__TASK REQUIREMENTS__:
Scan the listing below and copy every line holding "FunctionDef".

__DATA TO USE__:
(** * get_compiler_ir.cc: the compiler-introspection driver

    A shallow embedding of [tensorflow/compiler/jit/get_compiler_ir.cc] and
    the properties its specification states about it.

    - [BuildExecutable], [BuildHLOString],
      [BuildXlaCompilerArgumentFromFuncBody] and [GetCompilerIr] follow the
      source statement by statement.
    - C++ objects are records whose fields are what the source observes of
      them: a method that is called becomes a field holding the method's
      answer.
    - Calls of collaborators and the unchecked indexed accesses of the source
      are recorded as events, in program order. *)

From Stdlib Require Import ZArith String List Bool Lia Sorted.
From stdpp Require Import base list sorting.
From Equations Require Import Equations.
Import ListNotations.

Open Scope string_scope.
Open Scope list_scope.
Open Scope nat_scope.

(** ** Status values *)

(** The canonical error codes of [tsl::error] (OK left out: a [Status] below
    is always an error). *)
Inductive Code :=
| CANCELLED | UNKNOWN | INVALID_ARGUMENT | DEADLINE_EXCEEDED | NOT_FOUND
| ALREADY_EXISTS | PERMISSION_DENIED | RESOURCE_EXHAUSTED
| FAILED_PRECONDITION | ABORTED | OUT_OF_RANGE | UNIMPLEMENTED | INTERNAL
| UNAVAILABLE | DATA_LOSS | UNAUTHENTICATED.

Record Status := { code : Code; error_message : string }.

(** [StatusOr<T>]: a value or an error status. *)
Inductive StatusOr (A : Type) :=
| OkValue (a : A)
| NotOk (s : Status).
Arguments OkValue {A} a.
Arguments NotOk {A} s.

Definition errors_InvalidArgument (msg : string) : Status :=
  {| code := INVALID_ARGUMENT; error_message := msg |}.

Definition errors_Internal (msg : string) : Status :=
  {| code := INTERNAL; error_message := msg |}.

(** ** Data of the function library *)

Inductive DataType :=
| DT_INVALID | DT_FLOAT | DT_DOUBLE | DT_INT32 | DT_INT64 | DT_BOOL
| DT_STRING | DT_RESOURCE | DT_VARIANT.

(** [TensorShapeProto]: the dimension sizes as written in the proto (a size
    of -1 is an unknown dimension) and the unknown-rank bit. *)
Record TensorShapeProto := { dim : list Z; unknown_rank : bool }.

(** [TensorShape]: a fully defined shape. *)
Record TensorShape := { dim_sizes : list Z }.

(** [AttrValue], as far as the source looks into it: [list().shape()] is the
    repeated shape field of the list alternative, and the empty sequence when
    another alternative is set. *)
Inductive AttrValue :=
| AttrList (shapes : list TensorShapeProto)
| AttrOther.

Definition list_shape (v : AttrValue) : list TensorShapeProto :=
  match v with
  | AttrList shapes => shapes
  | AttrOther => []
  end.

(** [FunctionDef.ArgAttrs]: [attr()] is a proto map from attribute name to
    value, kept in the order in which the range-for visits it. *)
Record ArgAttrs := { attr : list (string * AttrValue) }.

(** [OpDef.ArgDef] *)
Record ArgDef := { arg_name : string; arg_type : DataType }.

(** [FunctionDef]: [signature().input_arg()] and [arg_attr()], a proto map
    from argument index (uint32) to [ArgAttrs], in iteration order. *)
Record FunctionDef := {
  input_arg : list ArgDef;
  arg_attr : list (nat * ArgAttrs)
}.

__SOLVED PROBLEM__:
(** [FunctionDef.ArgAttrs]: [attr()] is a proto map from attribute name to
(** [FunctionDef]: [signature().input_arg()] and [arg_attr()], a proto map
Record FunctionDef := {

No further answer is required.